[Haskell-beginners] Performance of Idiomatic lazy Haskell
Stephen Tetley
stephen.tetley at gmail.com
Sun Jan 31 06:37:02 EST 2010
Hi Markus
I haven't tested the efficiency, but an unfold seems natural /
idiomatic in this case. The Leibniz formula generates a list in the
first step then sums it. Generating a list is often a perfect fit for
an unfold. The code below seems quite close to the idea of the Leibniz
formula (add 2 to the denominator, flip the sign at each step), sum
and multiple by 4.
> import Data.List (unfoldr)
> leibniz n = (4 *) $ sum $ take n step
-- Note this unfoldr generates an infinite list (both cases produce
Just values) ...
> step :: [Double]
> step = unfoldr phi (True,1) where
> phi (sig,d) | sig == True = Just (1/d, (False,d+2))
> | otherwise = Just (negate (1/d), (True,d+2))

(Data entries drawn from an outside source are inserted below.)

(* ===== verification/ReoDispatch.v ===== *)
(** * Opening received messages

    The head of [BcSession::dispatch_message] ([session.rs] of [reo-proto]): which bodies are
    decrypted, and how, before the handler of the message sees them.  Together with the
    framing of [ReoFraming] this gives the path from [queue_send] of one session to the
    handlers of another.  The rest of [dispatch_message], which selects the handler by the
    message's number, is the parameter [handle]; it also gets the payload's range.  So are
    [take_pending_command] and the counters, which the decision does not read. *)

From S2P Require Import Prelude ReoWire ReoFraming ReoMedia ReoStream.

Definition COMMAND_STREAM : Z := 3.
Definition COMMAND_SNAP : Z := 109.

(** What the head reads of the session: [pending.is_full()], the negotiated cipher, whether a
    frame or a frame header is being put together, and whether a snapshot is. *)
Record SessionView := mk_view {
  sv_pending_full : bool;
  sv_encryption : EncryptionMode;
  sv_aes_key : option (list Z);
  sv_accumulating : bool;
  sv_snapshot : bool
}.

Definition payload_range (h : PacketHeader) (body_len : Z) : result BcError (Z * Z) :=
  let payload_offset := unwrap_or (h_extension h) 0 in
  if body_len <? payload_offset then Err (InvalidHeader "payload offset exceeds message body length")
  else Ok (payload_offset, body_len - payload_offset).

Definition is_full_aes (mode : EncryptionMode) : bool := match mode with FullAes => true | _ => false end.

Definition skip_decrypt (v : SessionView) (h : PacketHeader) (body : list Z) : bool :=
  let full_aes := is_full_aes (sv_encryption v) in
  (h_msg_id h =? COMMAND_LOGIN)
  || (negb (is_none (media_frame_offset body)) && negb full_aes)
  || ((h_msg_id h =? COMMAND_SNAP) && is_binary h && negb full_aes)
  || ((h_msg_id h =? COMMAND_STREAM) && sv_accumulating v && negb full_aes).

Section dispatch.
Context (aes : Cipher).

(** The body as the handlers find it in the receive buffer. *)
Definition open_body (v : SessionView) (h : PacketHeader) (body : list Z) : list Z :=
  let decrypt := decrypt_body aes (sv_encryption v) (sv_aes_key v) (channel_id h) in
  let partial := (h_msg_id h =? COMMAND_SNAP) && negb (is_binary h) && negb (is_full_aes (sv_encryption v)) in
  if (0 <? vec_len body) && negb (skip_decrypt v h body) then
    if partial && sv_snapshot v && (unwrap_or (h_extension h) 0 =? 0) then body
    else
      let offset := unwrap_or (h_extension h) 0 in
      if partial && (0 <? offset) && (offset <? u32_wrap (vec_len body))
      then decrypt None (take (Z.to_nat offset) body) ++ drop (Z.to_nat offset) body
      else decrypt (h_extension h) body
  else body.

Context {S : Type} (view : S → SessionView).
Context (handle : PacketHeader → list Z → Z * Z → S → result BcError S).

Definition dispatch_message (h : PacketHeader) (body : list Z) (s : S) : result BcError S :=
  if sv_pending_full (view s) then Err (Protocol "pending event queue full")
  else
    let? range := payload_range h (vec_len body) in
    handle h (open_body (view s) h body) range s.

(** ** Messages in the clear *)

(** What the handlers are given for a message: its body and the range of its payload. *)
Definition handle_message (m : RawMessage) (s : S) : result BcError S :=
  let offset := unwrap_or (h_extension (raw_header m)) 0 in
  handle (raw_header m) (raw_body m) (offset, vec_len (raw_body m) - offset) s.
Fixpoint handle_all (ms : list RawMessage) (s : S) : result BcError S :=
  match ms with
  | [] => Ok s
  | m :: ms' => let? s := handle_message m s in handle_all ms' s
  end.

Context (mode : EncryptionMode) (aes_key : option (list Z)).

(** A message that the session can read: there is room for its event, its payload lies in its
    body, and it is a login, or the peers agree on the cipher and its sealed body is not
    taken for one that is sent in the clear: media, the continuation of a frame under way,
    or a picture. *)
Definition readable (v : SessionView) (m : RawMessage) : Prop :=
  let h := raw_header m in
  let offset := unwrap_or (h_extension h) 0 in
  sv_pending_full v = false ∧ offset ≤ vec_len (raw_body m) ∧
  (h_msg_id h = COMMAND_LOGIN ∨
   (sv_encryption v = mode ∧ sv_aes_key v = aes_key ∧
    (mode = FullAes ∨
     (media_frame_offset (raw_body (sealed aes mode aes_key m)) = None
      ∧ (h_msg_id h = COMMAND_STREAM → sv_accumulating v = false)
      ∧ (h_msg_id h = COMMAND_SNAP → is_binary h = false ∧ (sv_snapshot v = true → offset ≠ 0)
         ∧ ¬ (0 < offset < vec_len (raw_body m))))))).
Fixpoint readable_all (ms : list RawMessage) (s : S) : Prop :=
  match ms with
  | [] => True
  | m :: ms' =>
      readable (view s) m ∧ match handle_message m s with Ok s => readable_all ms' s | Err _ => True end
  end.

Lemma open_login v h body : h_msg_id h = COMMAND_LOGIN → open_body v h body = body.
Proof. intros Hh. unfold open_body, skip_decrypt. by rewrite Hh, andb_false_r. Qed.
Lemma open_media v h body :
  media_frame_offset body ≠ None → sv_encryption v ≠ FullAes → open_body v h body = body.
Proof.
  intros Hm Hf. unfold open_body, skip_decrypt. destruct (media_frame_offset body); [|done].
  destruct (sv_encryption v); [| | |done]; cbn; by rewrite orb_true_r, andb_false_r.
Qed.

Context `{!CipherLaws aes}.

Lemma open_sealed v m :
  in_u32 (vec_len (raw_body m)) → readable v m →
  open_body v (raw_header m) (raw_body (sealed aes mode aes_key m)) = raw_body m.
Proof.
  intros Hlen (_ & Hoff & Hr). cbn [sealed raw_body]. unfold sealed_body. destruct (raw_body m) as [|b l] eqn:Eb; [done|].
  destruct Hr as [Hlogin|(Hmode & Hkey & Hr)].
  { rewrite Hlogin. cbn [negb Z.eqb]. by apply open_login. }
  destruct (h_msg_id (raw_header m) =? COMMAND_LOGIN) eqn:El; cbn [negb].
  { apply open_login. by apply Z.eqb_eq. }
  set (body := encrypt_body aes mode aes_key (channel_id (raw_header m)) (h_extension (raw_header m)) (b :: l)).
  assert (vec_len body = vec_len (b :: l)) as Hvl by (unfold vec_len, body; by rewrite encrypt_length).
  assert (decrypt_body aes mode aes_key (channel_id (raw_header m)) (h_extension (raw_header m)) body = b :: l) as Hd
    by apply decrypt_encrypt, _.
  assert (0 <? vec_len body = true) as Hpos by (rewrite Hvl; unfold vec_len; cbn [length]; apply Z.ltb_lt; lia).
  unfold open_body, skip_decrypt. rewrite El, Hpos, Hmode, Hkey. cbn [andb orb].
  destruct Hr as [->|(Hmedia & Hstream & Hsnap)].
  { cbn [is_full_aes negb]. by rewrite !andb_false_r. }
  cbn [sealed raw_body] in Hmedia. unfold sealed_body in Hmedia. rewrite Eb, El in Hmedia. cbn [negb] in Hmedia. fold body in Hmedia.
  rewrite Hmedia. cbn [is_none negb andb orb]. rewrite Hvl.
  destruct (Z.eqb_spec (h_msg_id (raw_header m)) COMMAND_STREAM) as [Hs|Hs].
  { rewrite Hs. cbn [Z.eqb COMMAND_SNAP COMMAND_STREAM Pos.eqb andb orb]. by rewrite (Hstream Hs). }
  destruct (Z.eqb_spec (h_msg_id (raw_header m)) COMMAND_SNAP) as [Hn|Hn]; cbn [andb orb negb]; [|done].
  destruct (Hsnap Hn) as (-> & Hacc & Hpart). cbn [andb orb negb].
  destruct (is_full_aes mode); cbn [negb andb]; [done|].
  assert (sv_snapshot v && (unwrap_or (h_extension (raw_header m)) 0 =? 0) = false) as ->.
  { destruct (sv_snapshot v); [|done]. apply Z.eqb_neq. by apply Hacc. }
  assert ((0 <? unwrap_or (h_extension (raw_header m)) 0)
    && (unwrap_or (h_extension (raw_header m)) 0 <? u32_wrap (vec_len (b :: l))) = false) as ->; [|done].
  unfold u32_wrap. rewrite Z.mod_small by (destruct Hlen; unfold u32_max in *; lia).
  apply andb_false_iff. rewrite !Z.ltb_ge. destruct (decide (0 < unwrap_or (h_extension (raw_header m)) 0)); [right|left]; lia.
Qed.

Lemma dispatch_sealed m s :
  in_u32 (vec_len (raw_body m)) → readable (view s) m →
  dispatch_message (raw_header m) (raw_body (sealed aes mode aes_key m)) s = handle_message m s.
Proof.
  intros Hlen Hr. unfold dispatch_message, handle_message, payload_range. rewrite open_sealed by done.
  destruct Hr as (-> & Hoff & _). cbn [sealed raw_body]. unfold vec_len at 1 2. rewrite sealed_length by done.
  fold (vec_len (raw_body m)). by rewrite (proj2 (Z.ltb_ge _ _)) by done.
Qed.
Lemma dispatch_all_sealed ms s :
  Forall (λ m, in_u32 (vec_len (raw_body m))) ms → readable_all ms s →
  dispatch_all dispatch_message (sealed aes mode aes_key <$> ms) s = handle_all ms s.
Proof.
  intros Hms. revert s. induction Hms as [|m ms Hm Hms IH]; intros s Hr; [done|]. destruct Hr as [Hr Hrest].
  rewrite fmap_cons. cbn [dispatch_all handle_all]. change (raw_header (sealed aes mode aes_key m)) with (raw_header m).
  rewrite dispatch_sealed by done. destruct (handle_message m s); [by apply IH|done].
Qed.
End dispatch.

(** C37. What is sent is what the handlers receive.  The bytes a session hands out, taken in
    buffers of any size, are exactly the messages queued successfully, sealed.  From any
    stream of these messages, with noise between them in which no magic begins and cut
    into chunks anywhere, the receiving session gives its handlers exactly these messages
    in order, decrypted, each with the range of its payload, and a read buffer yields the
    sealed ones.  Messages have bodies of at most 16 MiB and headers that describe them, the
    events of a chunk are taken before the next one comes, a message and a chunk fit
    the receive buffer together, the handlers succeed, and every message is readable when
    it arrives: a login, or sealed with the session's cipher and not taken
    for a body in the clear.  A body that begins with a media frame, after fewer than
    eight zero bytes, reaches its handler as it was sent unless everything is encrypted. *)
Theorem wire_exact {S} (view : S → SessionView) (handle : PacketHeader → list Z → Z * Z → S → result BcError S)
    aes `{!CipherLaws aes} mode aes_key ops cap ms out sd limit :
  send_run aes mode aes_key ops (mk_sender cap 0 []) = (ms, out, sd) →
  (∀ m, Queue m ∈ ops → message_ok m ∧ vec_len (wire_bytes m) ≤ limit) → 20 ≤ limit →
  let wire := sealed aes mode aes_key <$> ms in
  (sd_data sd = [] → noisy wire out) ∧
  (∀ chunks capacity s s_end,
     noisy wire (concat chunks) → readable_all aes view handle mode aes_key ms s → handle_all handle ms s = Ok s_end →
     Forall (λ c, limit + vec_len c ≤ capacity) chunks → capacity ≤ usize_max →
     (∃ r, feed (dispatch_message aes view handle) chunks (mk_receiver capacity 0 []) s = Ret (Ok tt, r, s_end)) ∧
     ∃ buf, read_chunks chunks [] = Ret (Ok wire, buf)) ∧
  (∀ h body s, media_frame_offset body ≠ None → sv_encryption (view s) ≠ FullAes → sv_pending_full (view s) = false →
     unwrap_or (h_extension h) 0 ≤ vec_len body →
     dispatch_message aes view handle h body s = handle_message handle (mk_raw h body) s).
Proof.
  intros Hrun Hops Hlimit wire.
  assert (∀ m, m ∈ ms → message_ok m ∧ vec_len (wire_bytes m) ≤ limit) as Hms
    by (intros m Hm; apply Hops; by eapply send_run_queued).
  split; [|split].
  - intros Hsd. apply send_run_data in Hrun. rewrite Hsd, app_nil_r in Hrun. rewrite Hrun. cbn [sd_data app].
    rewrite list_fmap_compose. apply noisy_clean, Forall_fmap, Forall_forall.
    intros m Hm. apply sealed_ok; [done|]. by apply Hms.
  - intros chunks capacity s s_end Hs Hread Hd Hc Hcap.
    assert (concat chunks = [] → wire = []) as Hend.
    { intros E. rewrite E in Hs. by eapply noisy_short. }
    split; [|by apply read_chunks_ok].
    apply feed_ok with limit capacity wire; try done; [| |cbn; unfold vec_len; cbn; lia].
    + unfold wire. rewrite dispatch_all_sealed; [done..| |done]. apply Forall_forall. intros m Hm.
      destruct (Hms m Hm) as [[Hh Hb _] _]. rewrite <-Hb. apply Hh.
    + apply Forall_fmap, Forall_forall. intros m Hm. destruct (Hms m Hm) as [_ Hl].
      change (vec_len (wire_bytes (sealed aes mode aes_key m)) ≤ limit). revert Hl. unfold wire_bytes, vec_len. rewrite !length_app. cbn [sealed raw_header raw_body].
      by rewrite sealed_length by done.
  - intros h body s Hm Hf Hp Ho. unfold dispatch_message, handle_message, payload_range. cbn [raw_header raw_body].
    by rewrite Hp, (proj2 (Z.ltb_ge _ _)), open_media by done.
Qed.

(** ** A witness *)

(** A cipher that satisfies the laws: the identity stands for AES. *)
Definition plain_cipher : Cipher := mk_cipher (λ _ l, l) (λ _ l, l).
#[export] Instance plain_cipher_laws : CipherLaws plain_cipher.
Proof. by constructor. Qed.

Definition demo_login : RawMessage := mk_raw (mk_header 1 2 0x00010000 0x66140000 None) [60; 62].
Definition demo_ping : RawMessage := mk_raw (mk_header 93 3 0x00020000 0x66140000 None) [1; 2; 3].
Definition demo_query : RawMessage := mk_raw (mk_header 80 4 0x00030005 0x64140000 (Some 1)) [0xf0; 0xde; 0xbc; 0x0a].
Definition demo_ops : list SendOp := [Queue demo_login; Queue demo_ping; Poll 7; Queue demo_query; Poll 100].
Definition demo_view (log : list RawMessage) : SessionView := mk_view false BcEncrypt None false false.
Definition demo_log (h : PacketHeader) (body : list Z) (range : Z * Z) (log : list RawMessage)
    : result BcError (list RawMessage) := Ok (log ++ [mk_raw h body]).
Definition demo_sent : list RawMessage * list Z * Sender :=
  send_run plain_cipher BcEncrypt None demo_ops (mk_sender 1024 0 []).

Lemma demo_login_ok : message_ok demo_login ∧ vec_len (wire_bytes demo_login) ≤ 64.
Proof. split; [|done]. constructor; [constructor|..]; done. Qed.
Lemma demo_ping_ok : message_ok demo_ping ∧ vec_len (wire_bytes demo_ping) ≤ 64.
Proof. split; [|done]. constructor; [constructor|..]; done. Qed.
Lemma demo_query_ok : message_ok demo_query ∧ vec_len (wire_bytes demo_query) ≤ 64.
Proof. split; [|done]. constructor; [constructor|..]; done. Qed.
Lemma demo_ops_ok m : Queue m ∈ demo_ops → message_ok m ∧ vec_len (wire_bytes m) ≤ 64.
Proof.
  unfold demo_ops. rewrite !elem_of_cons, elem_of_nil. intros [[= ->]|[[= ->]|[[=]|[[= ->]|[[=]|[]]]]]];
    [apply demo_login_ok|apply demo_ping_ok|apply demo_query_ok].
Qed.

(** A login and two messages sealed with the fixed key, sent in pieces of seven and more
    bytes and received as two chunks cut in the middle of the second, reach the handlers
    in the clear. *)
Lemma wire_exact_witness :
  ∃ r, feed (dispatch_message plain_cipher demo_view demo_log) [take 30 demo_sent.1.2; drop 30 demo_sent.1.2]
         (mk_receiver 1024 0 []) [] = Ret (Ok tt, r, [demo_login; demo_ping; demo_query]).
Proof.
  destruct (wire_exact demo_view demo_log plain_cipher BcEncrypt None demo_ops 1024 [demo_login; demo_ping; demo_query]
    demo_sent.1.2 demo_sent.2 64 eq_refl demo_ops_ok ltac:(lia)) as (Hclean & Hfeed & _).
  destruct (Hfeed [take 30 demo_sent.1.2; drop 30 demo_sent.1.2] 1024 [] [demo_login; demo_ping; demo_query]) as [Hr _].
  - cbn [concat]. rewrite app_nil_r, take_drop. apply Hclean. reflexivity.
  - cbn [readable_all handle_message]. repeat split; try (vm_compute; discriminate); try reflexivity.
    + left. reflexivity.
    + right. split; [reflexivity|]. split; [reflexivity|]. right. split; [vm_compute; reflexivity|].
      split; intros H; vm_compute in H; discriminate H.
    + right. split; [reflexivity|]. split; [reflexivity|]. right. split; [vm_compute; reflexivity|].
      split; intros H; vm_compute in H; discriminate H.
  - reflexivity.
  - repeat constructor; vm_compute; discriminate.
  - vm_compute; discriminate.
  - exact Hr.
Defined.
Definition discard_accums (key : Z) (s : Session) : Session :=
  set_audio_accums (delete key (s_audio_accums s)) (set_video_accums (delete key (s_video_accums s)) s).
Definition stash_header_carry (body : list Z) (s : Session) : Session :=
  if (vec_len body =? 0) || (MAX_MEDIA_HEADER <? vec_len body) then s else set_carry body s.
Definition keep_carry (carry : list Z) (s : Session) : Session :=
  if vec_len carry <? MAX_MEDIA_HEADER then set_carry carry s else s.
Definition pending_audio_key (s : Session) : option Z :=
  match map_to_list (s_audio_accums s) with [(key, _)] => Some key | _ => None end.
Definition note_metadata (stream_id : Z) (info : StreamMetadata) (s : Session) : Session :=
  let s := set_routing (set_last (Some info) (s_routing s)) s in
  if pending_is_full s then s else push_pending (mk_pending (EkMediaInfo stream_id info) 0 0) s.

Notation step := (outcome (result BcError unit * Session)).

Section assembly.
Context (read_xml : list Z → list (result unit ReadEvent)).
Context (subs_order : gmap Z StreamSubscriptionEntry → list (Z * StreamSubscriptionEntry)).
Context (codec_order : gmap (Z * VideoCodec) Z → list (Z * VideoCodec * Z)).

(** The stream of a video frame and the key of its accumulator. *)
Definition resolve_frame (stream_id hint channel : Z) (codec : VideoCodec) (s : Session) : Z * Z * Session :=
  let '(resolved, r) := resolve_video_stream_id subs_order codec_order stream_id hint channel codec (s_routing s) in
  let key := if negb (stream_id =? 0) then stream_id else resolved in
  (resolved, key, discard_accums key (set_routing r s)).
(* ===== verification/ReoChunks.v ===== *)
(** * Frames do not depend on how a stream is cut into messages

    A stream of frames, cut at any multiples of eight bytes into message bodies, gives
    the same events; they are the frames the iterator of [media.rs] finds in the whole. *)

From S2P Require Import Prelude ReoWire ReoFraming ReoUdp ReoDiscovery ReoMedia ReoStream ReoAssembly ReoAssemblyInv.

(** ** Streams *)

Inductive WireFrame :=
| WInfo (v2 : bool) (info : StreamMetadata)
| WVideo (frame : VideoFrameRef) (hint : Z) (extension : list Z)
| WAac (v2 : bool) (payload : list Z)
| WAdpcm (half_block : Z) (payload : list Z).

Definition timestamp_bytes (t : option BcTimestamp) : list Z :=
  match t with
  | Some t => [ts_year t - 2000; ts_month t; ts_day t; ts_hour t; ts_minute t; ts_second t]
  | None => replicate 6 0
  end.
Definition codec_tag (codec : VideoCodec) : list Z := match codec with H264 => [72; 50; 54; 52] | H265 => [72; 50; 54; 53] end.

Definition wf_magic (f : WireFrame) : MediaMagic :=
  match f with
  | WInfo v2 _ => if v2 then InfoV2 else InfoV1
  | WVideo v _ _ => if vr_is_keyframe v then IFrame (vr_channel v) else PFrame (vr_channel v)
  | WAac _ _ => AacAudio
  | WAdpcm _ _ => AdpcmAudio
  end.
Definition wf_word (f : WireFrame) : Z :=
  match f with WAac true _ => MEDIA_MAGIC_AAC_V2 | _ => to_u32 (wf_magic f) end.
Definition wf_payload (f : WireFrame) : list Z :=
  match f with
  | WInfo _ _ => []
  | WVideo v _ _ => vr_data v
  | WAac _ payload | WAdpcm _ payload => payload
  end.
(** The header; a stream info has its full 32 bytes. *)
Definition wf_fields (f : WireFrame) : list Z :=
  match f with
  | WInfo _ info =>
      u32_le 32 ++ u32_le (sm_width info) ++ u32_le (sm_height info) ++ [0; sm_fps info]
      ++ timestamp_bytes (sm_start_time info) ++ timestamp_bytes (sm_end_time info) ++ [0; 0]
  | WVideo v hint extension =>
      codec_tag (vr_codec v) ++ u32_le (vec_len (vr_data v)) ++ u32_le (vec_len extension) ++ u32_le (vr_microseconds v)
      ++ u32_le hint ++ extension
  | WAac _ payload => to_le 2 (vec_len payload) ++ to_le 2 (vec_len payload)
  | WAdpcm half_block payload =>
      to_le 2 (vec_len payload + 4) ++ to_le 2 (vec_len payload + 4) ++ to_le 2 0x0100 ++ to_le 2 half_block
  end.
Definition wf_header (f : WireFrame) : list Z := u32_le (wf_word f) ++ wf_fields f.
Definition wf_padding (f : WireFrame) : Z :=
  match f with
  | WVideo v _ _ => padding_len (vec_len (vr_data v))
  | _ => let frame_end := vec_len (wf_header f) + vec_len (wf_payload f) in align8 frame_end - frame_end
  end.
Definition wf_bytes (f : WireFrame) : list Z :=
  wf_header f ++ wf_payload f ++ replicate (Z.to_nat (wf_padding f)) 0.
Definition wire_stream (fs : list WireFrame) : list Z := concat (wf_bytes <$> fs).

Alternatively, an unfoldr with a stop condition might seem more
natural, creating a bounded list. However, here it is a bit ugly
as there are now 3 elements in the unfold state:
> leibniz' n = (4 *) $ sum $ step' n
> step' :: Int -> [Double]
> step' n = unfoldr phi (0,True,1) where
> phi (i,_,_) | i == n = Nothing
> phi (i,sig,d) | sig == True = Just (1/d, (i+1,False,d+2))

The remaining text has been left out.